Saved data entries
Content starts

(** Run a component's method on its part; its exceptions become the caller's. *)
Definition embed {S T E E' A} `{Part S T} (inj : E -> E') (m : M T E A) : M S E' A :=
  fun s => match m (part_get s) with
           | (Ok a, t) => (Ok a, part_set t s)
           | (Err e, t) => (Err (inj e), part_set t s)
           end.

(** [try: m except ...]: the outcome as a value, the state kept. *)
Definition attempt {S E A} (m : M S E A) : M S E (result E A) :=
  fun s => let '(r, s') := m s in (Ok r, s').

(** ** What a method may change

    [keeps R m]: whatever [m] does, normally or by raising, the state it leaves is
    [R]-related to the one it started from. *)

Definition keeps {S E A} (R : S -> S -> Prop) (m : M S E A) : Prop := forall s, R s (m s).2.

Section Keeps.
Context {S E : Type} (R : S -> S -> Prop) `{!PreOrder R}.

Lemma keeps_ret {A} (a : A) : keeps (E := E) R (ret a).
Proof. intros s. reflexivity. Qed.
Lemma keeps_raise {A} (e : E) : keeps (A := A) R (raise e).
Proof. intros s. reflexivity. Qed.
Lemma keeps_gets {A} (f : S -> A) : keeps (E := E) R (gets f).
Proof. intros s. reflexivity. Qed.
Lemma keeps_lift {A} (r : result E A) : keeps R (lift r).
Proof. intros s. reflexivity. Qed.
Lemma keeps_modify (f : S -> S) : (forall s, R s (f s)) -> keeps (E := E) R (modify f).
Proof. intros H s. apply H. Qed.
Lemma keeps_bind {A B} (m : M S E A) (k : A -> M S E B) :
  keeps R m -> (forall a, keeps R (k a)) -> keeps R (bind m k).
Proof.
  intros Hm Hk s. specialize (Hm s). unfold bind. destruct (m s) as [[a|e] s'] eqn:Em; simpl in *; [|done].
  etransitivity; [exact Hm|apply Hk].
Qed.
Lemma keeps_catch {A} (m : M S E A) (h : E -> M S E A) :
  keeps R m -> (forall e, keeps R (h e)) -> keeps R (catch m h).
Proof.
  intros Hm Hh s. specialize (Hm s). unfold catch. destruct (m s) as [[a|e] s'] eqn:Em; simpl in *; [done|].
  etransitivity; [exact Hm|apply Hh].
Qed.
Lemma keeps_attempt {A} (m : M S E A) : keeps R m -> keeps R (attempt m).
Proof. intros Hm s. specialize (Hm s). unfold attempt. by destruct (m s). Qed.
Lemma keeps_mfor {A} (f : A -> M S E unit) (l : list A) : (forall a, keeps R (f a)) -> keeps R (mfor f l).
Proof.
  intros Hf. induction l as [|a l IH]; simpl; [apply keeps_ret|]. by apply keeps_bind.
Qed.
Lemma keeps_mmap {A B} (f : A -> M S E B) (l : list A) : (forall a, keeps R (f a)) -> keeps R (mmap f l).
Proof.
  intros Hf. induction l as [|a l IH]; simpl; [apply keeps_ret|].
  apply keeps_bind; [done|intros b]. apply keeps_bind; [done|intros bs]. apply keeps_ret.
Qed.
Lemma keeps_embed {T E' A} `{Part S T} (inj : E' -> E) (m : M T E' A) :
  (forall s, R s (part_set (m (part_get s)).2 s)) -> keeps R (embed inj m).
Proof. intros Hm s. specialize (Hm s). unfold embed. by destruct (m (part_get s)) as [[]]. Qed.
End Keeps.

Create HintDb keeps discriminated.
(** Walk through a method's body; the leaves are solved from the database. *)
Ltac keeps_step :=
  match goal with
  | |- forall _, _ => intro
  | |- PreOrder _ => typeclasses eauto
  | |- keeps _ (bind _ _) => apply keeps_bind
  | |- keeps _ (ret _) => apply keeps_ret
  | |- keeps _ (raise _) => apply keeps_raise
  | |- keeps _ (lift _) => apply keeps_lift
  | |- keeps _ (gets _) => apply keeps_gets
  | |- keeps _ (catch _ _) => apply keeps_catch
  | |- keeps _ (attempt _) => apply keeps_attempt
  | |- keeps _ (mfor _ _) => apply keeps_mfor
  | |- keeps _ (mmap _ _) => apply keeps_mmap
  | |- keeps _ (match ?x with _ => _ end) => destruct x
  | |- keeps _ (let '_ := ?x in _) => destruct x
  | |- keeps _ (let _ := _ in _) => cbv zeta
  end.
Ltac keeps_tac := repeat (solve [eauto 3 with keeps nocore] || keeps_step).

(** A bind that has run: its first half returned, or it raised. *)
Lemma bind_inv {S E A B} (m : M S E A) (k : A -> M S E B) s r s' :
  bind m k s = (r, s') ->
  (exists a s1, m s = (Ok a, s1) /\ k a s1 = (r, s')) \/ (exists e, m s = (Err e, s') /\ r = Err e).
Proof.
  unfold bind. destruct (m s) as [[a|e] s1]; [eauto|]. intros [= <- <-]. eauto.
Qed.

(** The run of a method whose result is known. *)
Lemma run_fst {A B} (p : A * B) a : p.1 = a -> p = (a, p.2).
Proof. by destruct p; intros <-. Defined.

Lemma keeps_run {S E A} (R : S -> S -> Prop) (m : M S E A) s r s' :
  keeps R m -> m s = (r, s') -> R s s'.
Proof. intros Hm E0. specialize (Hm s). by rewrite E0 in Hm. Qed.

(** ** Methods that cannot raise *)

Definition never_raises {S E A} (m : M S E A) : Prop := forall s, is_ok (m s).1 = true.
(** What the pass keeps is sorted and disjoint. *)
Lemma skip_subsumed_sorted last l :
  Forall wf_net l -> match last with Some p => wf_net p | None => True end ->
  StronglySorted net_le (match last with Some p => p :: l | None => l end) ->
  StronglySorted before
    (match last with Some p => p :: skip_subsumed last l | None => skip_subsumed last l end).
Proof.
  revert last. induction l as [|a l IH]; intros last Hw Hp Hs.
  { destruct last; simpl; repeat constructor. }
  inversion Hw as [|? ? Ha Hl]; subst. destruct last as [p|]; simpl; [|by apply (IH (Some a))].
  inversion Hs as [|? ? Hs1 Hpa]; subst. inversion Hpa as [|? ? Hpa1 Hpl]; subst.
  inversion Hs1 as [|? ? Hs2 Ha2]; subst.
  destruct (Z.leb_spec (broadcast_address a) (broadcast_address p)) as [Hb|Hb].
  - apply (IH (Some p)); try done. by constructor.
  - specialize (IH (Some a) Hl Ha Hs1). simpl in IH. constructor; [done|].
    inversion IH as [|? ? _ Hall]; subst.
    assert (before p a) as Hba.
    { unfold before. rewrite !broadcast_wf in Hb by done. unfold net_le in Hpa1.
      destruct (Z.le_gt_cases (network_address p + size p) (network_address a)) as [|Hov]; [done|].
      exfalso. pose proof (size_pos a Ha).
      assert (in_net (network_address a) p) by (unfold in_net; lia).
      destruct (Z.le_ge_cases (prefixlen p) (prefixlen a)).
      - assert (in_net (broadcast_address a) p) as G.
        { apply (laminar p a (network_address a)); auto using in_net_first, in_net_last. }
        rewrite broadcast_wf in G by done. unfold in_net in G. lia.
      - assert (in_net (network_address p) a) as G.
        { apply (laminar a p (network_address a)); auto using in_net_first. }
        unfold in_net in G. assert (network_address p = network_address a) as E by lia.
        assert (size p = size a); [|lia].
        unfold size. f_equal. lia. }
    constructor; [done|]. rewrite Forall_forall in *. intros b Hb'. specialize (Hall b Hb').
    pose proof (size_pos a Ha). unfold before in *. lia.
Qed.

Content ends

Output only the lines from the one holding "destruct (Z.le_gt_cases (network_address" through the last line above, exactly as they appear.

◆ **Result of this exercise**
      destruct (Z.le_gt_cases (network_address p + size p) (network_address a)) as [|Hov]; [done|].
      exfalso. pose proof (size_pos a Ha).
      assert (in_net (network_address a) p) by (unfold in_net; lia).
      destruct (Z.le_ge_cases (prefixlen p) (prefixlen a)).
      - assert (in_net (broadcast_address a) p) as G.
        { apply (laminar p a (network_address a)); auto using in_net_first, in_net_last. }
        rewrite broadcast_wf in G by done. unfold in_net in G. lia.
      - assert (in_net (network_address p) a) as G.
        { apply (laminar a p (network_address a)); auto using in_net_first. }
        unfold in_net in G. assert (network_address p = network_address a) as E by lia.
        assert (size p = size a); [|lia].
        unfold size. f_equal. lia. }
    constructor; [done|]. rewrite Forall_forall in *. intros b Hb'. specialize (Hall b Hb').
    pose proof (size_pos a Ha). unfold before in *. lia.
Qed.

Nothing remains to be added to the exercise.